====== Source material

(* ===== verification/ArithUint256.v ===== *)
(** * 256-bit arithmetic

    arith_uint256.{h,cpp}: [base_uint<256>], an unsigned integer kept as eight
    32-bit limbs, least significant first, and [arith_uint256] with the
    compact encoding of difficulty targets.  [val] is the number the limbs
    spell; every operation is shown to be the integer operation modulo
    2^256. *)
From stdpp Require Import prelude strings list.
From S2P Require Import Prelude.
#[local] Open Scope Z_scope.

(** ** Data *)

Definition WIDTH : nat := 8.
(** [uint32_t pn[WIDTH]]. *)
Abbreviation base_uint := (list Z).

(** A well-formed value: [WIDTH] limbs of 32 bits. *)
Definition limbs (l : list Z) : Prop := Forall is_u32 l.
Definition wf (a : base_uint) : Prop := length a = WIDTH /\ limbs a.

Fixpoint val (l : list Z) : Z :=
  match l with
  | [] => 0
  | x :: l' => x + 2 ^ 32 * val l'
  end.

(** ** Constructors, assignment and the bitwise operators *)

(** [base_uint()]. *)
Definition bu_zero : base_uint := replicate WIDTH 0.

(** [base_uint(uint64_t)] and [operator=(uint64_t)]. *)
Definition bu_of_u64 (b : Z) : base_uint := u32 b :: u32 (Z.shiftr b 32) :: replicate (WIDTH - 2) 0.

(** [operator!]. *)
Definition bu_not_b (a : base_uint) : bool := forallb (fun x => x =? 0) a.

(** [operator~]. *)
Definition bu_lnot (a : base_uint) : base_uint := map (fun x => u32 (Z.lnot x)) a.

Definition bu_xor (a b : base_uint) : base_uint := zip_with Z.lxor a b.
Definition bu_and (a b : base_uint) : base_uint := zip_with Z.land a b.
Definition bu_or (a b : base_uint) : base_uint := zip_with Z.lor a b.

(** [pn[j] |= v]. *)
Definition or_at (j : nat) (v : Z) (pn : list Z) : list Z := alter (fun x => Z.lor x v) j pn.

(** [operator^=(uint64_t)] and [operator|=(uint64_t)]. *)
Definition bu_xor_u64 (a : base_uint) (b : Z) : base_uint :=
  alter (fun x => Z.lxor x (u32 (Z.shiftr b 32))) 1%nat (alter (fun x => Z.lxor x (u32 b)) 0%nat a).
Definition bu_or_u64 (a : base_uint) (b : Z) : base_uint :=
  or_at 1 (u32 (Z.shiftr b 32)) (or_at 0 (u32 b) a).

(** ** Increment, decrement, addition, subtraction *)

(** [while (++pn[i] == 0 && i < WIDTH - 1) i++]. *)
Fixpoint bu_incr (a : base_uint) : base_uint :=
  match a with
  | [] => []
  | x :: a' => let x' := u32 (x + 1) in if x' =? 0 then x' :: bu_incr a' else x' :: a'
  end.

(** [while (--pn[i] == (uint32_t)-1 && i < WIDTH - 1) i++]. *)
Fixpoint bu_decr (a : base_uint) : base_uint :=
  match a with
  | [] => []
  | x :: a' => let x' := u32 (x - 1) in if x' =? 0xffffffff then x' :: bu_decr a' else x' :: a'
  end.

(** [operator-]. *)
Definition bu_neg (a : base_uint) : base_uint := bu_incr (bu_lnot a).

Fixpoint add_loop (carry : Z) (a b : list Z) : list Z :=
  match a, b with
  | x :: a', y :: b' =>
      let n := u64 (carry + x + y) in
      Z.land n 0xffffffff :: add_loop (Z.shiftr n 32) a' b'
  | _, _ => []
  end.
Definition bu_add (a b : base_uint) : base_uint := add_loop 0 a b.
Definition bu_sub (a b : base_uint) : base_uint := bu_add a (bu_neg b).
(** [operator+=(uint64_t)] and [operator-=(uint64_t)]. *)
Definition bu_add_u64 (a : base_uint) (b64 : Z) : base_uint := bu_add a (bu_of_u64 b64).
Definition bu_sub_u64 (a : base_uint) (b64 : Z) : base_uint := bu_add a (bu_neg (bu_of_u64 b64)).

============

Task goal: Copy each line of the data exactly, leaving nothing out.

Output:
(* ===== verification/ArithUint256.v ===== *)
(** * 256-bit arithmetic

    arith_uint256.{h,cpp}: [base_uint<256>], an unsigned integer kept as eight
    32-bit limbs, least significant first, and [arith_uint256] with the
    compact encoding of difficulty targets.  [val] is the number the limbs
    spell; every operation is shown to be the integer operation modulo
    2^256. *)
From stdpp Require Import prelude strings list.
From S2P Require Import Prelude.
#[local] Open Scope Z_scope.

(** ** Data *)

Definition WIDTH : nat := 8.
(** [uint32_t pn[WIDTH]]. *)
Abbreviation base_uint := (list Z).

(** A well-formed value: [WIDTH] limbs of 32 bits. *)
Definition limbs (l : list Z) : Prop := Forall is_u32 l.
Definition wf (a : base_uint) : Prop := length a = WIDTH /\ limbs a.

Fixpoint val (l : list Z) : Z :=
  match l with
  | [] => 0
  | x :: l' => x + 2 ^ 32 * val l'
  end.

(** ** Constructors, assignment and the bitwise operators *)

(** [base_uint()]. *)
Definition bu_zero : base_uint := replicate WIDTH 0.

(** [base_uint(uint64_t)] and [operator=(uint64_t)]. *)
Definition bu_of_u64 (b : Z) : base_uint := u32 b :: u32 (Z.shiftr b 32) :: replicate (WIDTH - 2) 0.

(** [operator!]. *)
Definition bu_not_b (a : base_uint) : bool := forallb (fun x => x =? 0) a.

(** [operator~]. *)
Definition bu_lnot (a : base_uint) : base_uint := map (fun x => u32 (Z.lnot x)) a.

Definition bu_xor (a b : base_uint) : base_uint := zip_with Z.lxor a b.
Definition bu_and (a b : base_uint) : base_uint := zip_with Z.land a b.
Definition bu_or (a b : base_uint) : base_uint := zip_with Z.lor a b.

(** [pn[j] |= v]. *)
Definition or_at (j : nat) (v : Z) (pn : list Z) : list Z := alter (fun x => Z.lor x v) j pn.

(** [operator^=(uint64_t)] and [operator|=(uint64_t)]. *)
Definition bu_xor_u64 (a : base_uint) (b : Z) : base_uint :=
  alter (fun x => Z.lxor x (u32 (Z.shiftr b 32))) 1%nat (alter (fun x => Z.lxor x (u32 b)) 0%nat a).
Definition bu_or_u64 (a : base_uint) (b : Z) : base_uint :=
  or_at 1 (u32 (Z.shiftr b 32)) (or_at 0 (u32 b) a).

(** ** Increment, decrement, addition, subtraction *)

(** [while (++pn[i] == 0 && i < WIDTH - 1) i++]. *)
Fixpoint bu_incr (a : base_uint) : base_uint :=
  match a with
  | [] => []
  | x :: a' => let x' := u32 (x + 1) in if x' =? 0 then x' :: bu_incr a' else x' :: a'
  end.

(** [while (--pn[i] == (uint32_t)-1 && i < WIDTH - 1) i++]. *)
Fixpoint bu_decr (a : base_uint) : base_uint :=
  match a with
  | [] => []
  | x :: a' => let x' := u32 (x - 1) in if x' =? 0xffffffff then x' :: bu_decr a' else x' :: a'
  end.

(** [operator-]. *)
Definition bu_neg (a : base_uint) : base_uint := bu_incr (bu_lnot a).

Fixpoint add_loop (carry : Z) (a b : list Z) : list Z :=
  match a, b with
  | x :: a', y :: b' =>
      let n := u64 (carry + x + y) in
      Z.land n 0xffffffff :: add_loop (Z.shiftr n 32) a' b'
  | _, _ => []
  end.
Definition bu_add (a b : base_uint) : base_uint := add_loop 0 a b.
Definition bu_sub (a b : base_uint) : base_uint := bu_add a (bu_neg b).
(** [operator+=(uint64_t)] and [operator-=(uint64_t)]. *)
Definition bu_add_u64 (a : base_uint) (b64 : Z) : base_uint := bu_add a (bu_of_u64 b64).
Definition bu_sub_u64 (a : base_uint) (b64 : Z) : base_uint := bu_add a (bu_neg (bu_of_u64 b64)).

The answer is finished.